> [What you need to do]:
Your answer should be only the lines below from the one with "(* ===== verification/Sidecar.v ===== *)" to the one with "([event_sidecar/src/types/database.rs]) and the", repeated exactly, ends included.

> [Dataset content]:
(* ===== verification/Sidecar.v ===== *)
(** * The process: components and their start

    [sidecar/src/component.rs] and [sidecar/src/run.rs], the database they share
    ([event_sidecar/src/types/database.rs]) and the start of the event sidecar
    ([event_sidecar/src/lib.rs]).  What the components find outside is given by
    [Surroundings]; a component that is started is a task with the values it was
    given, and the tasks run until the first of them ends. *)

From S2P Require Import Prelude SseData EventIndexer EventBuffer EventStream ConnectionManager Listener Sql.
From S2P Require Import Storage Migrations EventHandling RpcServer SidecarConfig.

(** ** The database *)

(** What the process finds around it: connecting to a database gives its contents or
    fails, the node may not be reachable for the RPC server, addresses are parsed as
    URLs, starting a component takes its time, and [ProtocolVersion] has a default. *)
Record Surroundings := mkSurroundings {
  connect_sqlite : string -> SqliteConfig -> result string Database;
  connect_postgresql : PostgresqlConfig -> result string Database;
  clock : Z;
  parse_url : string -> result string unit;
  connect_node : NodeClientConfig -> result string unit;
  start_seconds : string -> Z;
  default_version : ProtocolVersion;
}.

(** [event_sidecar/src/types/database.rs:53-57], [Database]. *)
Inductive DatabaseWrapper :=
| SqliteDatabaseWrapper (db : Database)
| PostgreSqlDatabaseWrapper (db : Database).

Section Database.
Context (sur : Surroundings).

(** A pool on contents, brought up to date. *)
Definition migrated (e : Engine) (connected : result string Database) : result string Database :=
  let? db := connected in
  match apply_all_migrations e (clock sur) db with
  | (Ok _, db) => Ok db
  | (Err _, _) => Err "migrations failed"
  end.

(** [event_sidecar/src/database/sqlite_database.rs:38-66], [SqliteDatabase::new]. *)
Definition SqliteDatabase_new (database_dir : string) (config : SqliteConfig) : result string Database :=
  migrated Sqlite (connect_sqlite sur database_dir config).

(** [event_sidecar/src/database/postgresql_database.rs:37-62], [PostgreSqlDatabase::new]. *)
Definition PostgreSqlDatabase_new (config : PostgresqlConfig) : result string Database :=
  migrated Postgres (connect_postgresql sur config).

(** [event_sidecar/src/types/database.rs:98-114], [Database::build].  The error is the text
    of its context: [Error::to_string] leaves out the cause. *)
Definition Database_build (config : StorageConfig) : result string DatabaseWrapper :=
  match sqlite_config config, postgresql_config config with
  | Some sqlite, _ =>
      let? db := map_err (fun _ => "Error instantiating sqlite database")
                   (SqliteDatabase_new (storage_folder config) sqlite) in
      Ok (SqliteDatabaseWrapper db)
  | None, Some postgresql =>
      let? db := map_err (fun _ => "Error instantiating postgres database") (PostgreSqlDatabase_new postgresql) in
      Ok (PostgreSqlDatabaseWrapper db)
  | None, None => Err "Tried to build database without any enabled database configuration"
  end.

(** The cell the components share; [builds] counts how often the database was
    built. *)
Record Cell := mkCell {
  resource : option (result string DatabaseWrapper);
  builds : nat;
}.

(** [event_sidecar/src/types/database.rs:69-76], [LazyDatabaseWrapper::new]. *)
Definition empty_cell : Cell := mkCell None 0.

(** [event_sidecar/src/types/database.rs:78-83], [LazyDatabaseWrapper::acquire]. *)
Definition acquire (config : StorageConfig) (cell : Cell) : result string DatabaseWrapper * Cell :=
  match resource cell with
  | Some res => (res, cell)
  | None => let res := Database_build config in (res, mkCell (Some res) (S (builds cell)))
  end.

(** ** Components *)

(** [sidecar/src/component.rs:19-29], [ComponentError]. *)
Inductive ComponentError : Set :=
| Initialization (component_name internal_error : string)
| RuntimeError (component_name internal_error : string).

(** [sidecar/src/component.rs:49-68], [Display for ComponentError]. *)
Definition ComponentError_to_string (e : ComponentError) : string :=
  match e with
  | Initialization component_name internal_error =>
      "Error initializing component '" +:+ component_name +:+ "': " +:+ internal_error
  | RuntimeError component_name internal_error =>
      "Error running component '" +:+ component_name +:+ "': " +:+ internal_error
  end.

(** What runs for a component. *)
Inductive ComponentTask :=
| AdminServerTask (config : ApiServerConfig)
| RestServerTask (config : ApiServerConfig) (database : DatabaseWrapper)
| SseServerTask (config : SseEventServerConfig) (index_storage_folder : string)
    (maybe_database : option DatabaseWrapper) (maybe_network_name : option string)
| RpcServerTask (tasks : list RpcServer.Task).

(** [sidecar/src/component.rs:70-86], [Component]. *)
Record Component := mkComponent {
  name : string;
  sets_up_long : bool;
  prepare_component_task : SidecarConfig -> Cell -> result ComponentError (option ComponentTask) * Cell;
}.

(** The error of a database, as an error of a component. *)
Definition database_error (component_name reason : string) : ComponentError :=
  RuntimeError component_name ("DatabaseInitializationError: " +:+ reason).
---
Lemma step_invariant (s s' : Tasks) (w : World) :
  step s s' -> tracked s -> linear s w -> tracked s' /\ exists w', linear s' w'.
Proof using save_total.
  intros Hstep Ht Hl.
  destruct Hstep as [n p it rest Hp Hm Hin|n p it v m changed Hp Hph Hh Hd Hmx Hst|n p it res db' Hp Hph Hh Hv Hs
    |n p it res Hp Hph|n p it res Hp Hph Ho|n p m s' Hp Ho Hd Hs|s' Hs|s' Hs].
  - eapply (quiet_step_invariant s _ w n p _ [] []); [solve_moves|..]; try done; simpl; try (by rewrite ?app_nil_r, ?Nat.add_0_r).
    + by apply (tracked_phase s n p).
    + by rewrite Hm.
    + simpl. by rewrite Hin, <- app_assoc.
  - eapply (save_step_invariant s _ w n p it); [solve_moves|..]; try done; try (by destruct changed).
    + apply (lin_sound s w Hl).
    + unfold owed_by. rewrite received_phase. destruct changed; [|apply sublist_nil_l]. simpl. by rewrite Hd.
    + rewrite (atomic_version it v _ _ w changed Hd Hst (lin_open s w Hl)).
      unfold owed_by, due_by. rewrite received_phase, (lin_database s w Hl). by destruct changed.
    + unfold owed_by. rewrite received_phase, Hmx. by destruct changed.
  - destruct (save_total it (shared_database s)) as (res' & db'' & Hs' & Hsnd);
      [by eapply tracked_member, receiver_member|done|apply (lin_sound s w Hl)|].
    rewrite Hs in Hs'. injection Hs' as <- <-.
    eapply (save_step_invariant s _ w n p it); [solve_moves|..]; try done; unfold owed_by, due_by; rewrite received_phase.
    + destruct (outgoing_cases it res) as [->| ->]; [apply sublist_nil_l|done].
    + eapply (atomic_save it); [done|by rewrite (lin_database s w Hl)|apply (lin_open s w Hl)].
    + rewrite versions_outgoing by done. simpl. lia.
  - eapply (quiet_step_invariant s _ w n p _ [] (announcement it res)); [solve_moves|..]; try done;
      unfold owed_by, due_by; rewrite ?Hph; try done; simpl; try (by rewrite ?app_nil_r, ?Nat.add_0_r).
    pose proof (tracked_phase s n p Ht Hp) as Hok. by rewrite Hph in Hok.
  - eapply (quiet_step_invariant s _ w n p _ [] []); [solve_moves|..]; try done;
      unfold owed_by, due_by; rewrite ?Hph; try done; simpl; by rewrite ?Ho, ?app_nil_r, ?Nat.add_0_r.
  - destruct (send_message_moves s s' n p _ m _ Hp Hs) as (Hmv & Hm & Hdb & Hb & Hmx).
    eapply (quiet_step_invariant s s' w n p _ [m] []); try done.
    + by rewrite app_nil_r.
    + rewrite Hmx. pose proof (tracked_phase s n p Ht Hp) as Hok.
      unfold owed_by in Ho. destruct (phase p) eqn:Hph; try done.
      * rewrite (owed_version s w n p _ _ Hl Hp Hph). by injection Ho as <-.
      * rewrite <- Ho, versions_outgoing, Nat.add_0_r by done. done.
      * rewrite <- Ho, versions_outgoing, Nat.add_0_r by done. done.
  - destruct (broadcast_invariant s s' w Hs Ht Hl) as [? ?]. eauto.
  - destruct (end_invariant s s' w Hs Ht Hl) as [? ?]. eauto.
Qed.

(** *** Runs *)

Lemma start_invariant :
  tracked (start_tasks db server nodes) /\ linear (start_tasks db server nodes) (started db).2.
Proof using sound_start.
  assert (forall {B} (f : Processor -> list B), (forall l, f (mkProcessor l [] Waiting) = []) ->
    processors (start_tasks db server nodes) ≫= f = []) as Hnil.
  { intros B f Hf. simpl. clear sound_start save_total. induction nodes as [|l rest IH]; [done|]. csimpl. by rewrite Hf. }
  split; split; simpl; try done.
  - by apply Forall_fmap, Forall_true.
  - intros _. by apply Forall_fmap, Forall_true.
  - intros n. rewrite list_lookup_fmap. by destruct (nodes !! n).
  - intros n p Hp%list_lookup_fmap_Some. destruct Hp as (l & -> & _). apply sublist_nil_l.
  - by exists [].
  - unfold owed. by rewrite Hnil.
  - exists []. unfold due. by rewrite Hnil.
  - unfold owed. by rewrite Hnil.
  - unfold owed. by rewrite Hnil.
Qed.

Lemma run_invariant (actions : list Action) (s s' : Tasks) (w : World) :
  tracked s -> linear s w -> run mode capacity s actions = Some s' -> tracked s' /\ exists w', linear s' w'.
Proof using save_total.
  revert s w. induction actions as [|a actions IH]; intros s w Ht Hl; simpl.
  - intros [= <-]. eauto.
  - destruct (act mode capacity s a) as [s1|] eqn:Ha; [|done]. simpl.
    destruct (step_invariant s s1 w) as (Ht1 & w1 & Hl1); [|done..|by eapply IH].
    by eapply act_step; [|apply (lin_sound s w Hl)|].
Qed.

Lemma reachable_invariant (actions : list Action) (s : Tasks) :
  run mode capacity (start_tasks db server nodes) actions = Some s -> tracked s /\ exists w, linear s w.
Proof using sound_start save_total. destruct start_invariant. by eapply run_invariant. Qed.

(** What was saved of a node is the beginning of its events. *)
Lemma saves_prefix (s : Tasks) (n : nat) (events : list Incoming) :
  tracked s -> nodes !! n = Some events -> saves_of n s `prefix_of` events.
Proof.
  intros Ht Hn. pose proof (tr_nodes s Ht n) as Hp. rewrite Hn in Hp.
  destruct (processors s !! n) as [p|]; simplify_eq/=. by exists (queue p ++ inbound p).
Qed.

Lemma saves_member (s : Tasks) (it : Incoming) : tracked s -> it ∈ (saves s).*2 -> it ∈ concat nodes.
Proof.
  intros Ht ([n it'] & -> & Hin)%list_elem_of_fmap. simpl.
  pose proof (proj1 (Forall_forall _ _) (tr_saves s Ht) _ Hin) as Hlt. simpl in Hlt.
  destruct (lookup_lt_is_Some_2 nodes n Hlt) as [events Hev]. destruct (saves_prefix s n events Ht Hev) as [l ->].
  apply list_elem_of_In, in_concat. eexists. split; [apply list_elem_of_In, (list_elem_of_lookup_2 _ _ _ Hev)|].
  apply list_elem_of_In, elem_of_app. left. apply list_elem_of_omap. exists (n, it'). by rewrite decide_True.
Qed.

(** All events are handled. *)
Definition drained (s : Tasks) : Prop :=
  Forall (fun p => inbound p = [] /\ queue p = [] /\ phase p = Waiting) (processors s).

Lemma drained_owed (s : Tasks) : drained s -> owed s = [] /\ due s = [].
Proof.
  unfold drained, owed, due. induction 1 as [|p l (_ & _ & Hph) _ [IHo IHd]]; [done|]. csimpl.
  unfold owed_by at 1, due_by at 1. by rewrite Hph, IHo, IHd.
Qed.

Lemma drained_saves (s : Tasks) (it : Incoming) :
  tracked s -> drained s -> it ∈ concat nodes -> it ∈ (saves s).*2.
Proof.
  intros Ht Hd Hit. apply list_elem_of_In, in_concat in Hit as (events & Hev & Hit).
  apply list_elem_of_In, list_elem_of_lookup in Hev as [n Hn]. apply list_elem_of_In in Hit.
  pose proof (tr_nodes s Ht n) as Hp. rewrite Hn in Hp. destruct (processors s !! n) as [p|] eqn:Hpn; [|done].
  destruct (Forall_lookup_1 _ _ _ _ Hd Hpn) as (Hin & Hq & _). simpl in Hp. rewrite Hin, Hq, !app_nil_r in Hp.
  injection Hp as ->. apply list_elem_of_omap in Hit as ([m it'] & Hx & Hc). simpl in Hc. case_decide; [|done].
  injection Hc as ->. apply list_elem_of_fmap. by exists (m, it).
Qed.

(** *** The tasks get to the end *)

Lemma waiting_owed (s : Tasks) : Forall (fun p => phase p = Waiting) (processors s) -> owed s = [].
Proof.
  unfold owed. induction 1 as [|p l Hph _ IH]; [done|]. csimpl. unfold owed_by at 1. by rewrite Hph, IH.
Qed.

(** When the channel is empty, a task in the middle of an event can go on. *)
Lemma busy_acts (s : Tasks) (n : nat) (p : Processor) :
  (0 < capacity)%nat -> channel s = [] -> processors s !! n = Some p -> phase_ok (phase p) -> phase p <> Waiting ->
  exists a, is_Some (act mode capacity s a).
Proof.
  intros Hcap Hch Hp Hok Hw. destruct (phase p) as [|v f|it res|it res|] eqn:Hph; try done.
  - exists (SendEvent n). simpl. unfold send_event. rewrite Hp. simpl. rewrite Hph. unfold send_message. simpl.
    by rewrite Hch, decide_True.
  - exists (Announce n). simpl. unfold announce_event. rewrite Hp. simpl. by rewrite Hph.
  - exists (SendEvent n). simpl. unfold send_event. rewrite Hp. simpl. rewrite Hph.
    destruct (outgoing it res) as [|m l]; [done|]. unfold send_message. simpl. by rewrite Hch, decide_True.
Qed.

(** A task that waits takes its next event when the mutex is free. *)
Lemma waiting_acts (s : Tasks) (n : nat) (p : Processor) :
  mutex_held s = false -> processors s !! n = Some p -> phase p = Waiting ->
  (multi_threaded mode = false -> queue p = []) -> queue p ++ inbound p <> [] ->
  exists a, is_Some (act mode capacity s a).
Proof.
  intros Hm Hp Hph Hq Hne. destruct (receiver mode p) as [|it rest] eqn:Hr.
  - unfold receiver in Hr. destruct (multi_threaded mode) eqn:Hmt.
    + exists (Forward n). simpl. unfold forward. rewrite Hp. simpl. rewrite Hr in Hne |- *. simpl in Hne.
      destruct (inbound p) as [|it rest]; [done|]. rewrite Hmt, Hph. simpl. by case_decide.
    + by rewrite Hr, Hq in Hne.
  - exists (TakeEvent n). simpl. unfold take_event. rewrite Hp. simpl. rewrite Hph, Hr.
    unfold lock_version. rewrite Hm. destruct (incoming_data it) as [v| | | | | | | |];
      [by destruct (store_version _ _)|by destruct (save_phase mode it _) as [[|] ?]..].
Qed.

> [Written response]:
(* ===== verification/Sidecar.v ===== *)
(** * The process: components and their start

    [sidecar/src/component.rs] and [sidecar/src/run.rs], the database they share
    ([event_sidecar/src/types/database.rs]) and the start of the event sidecar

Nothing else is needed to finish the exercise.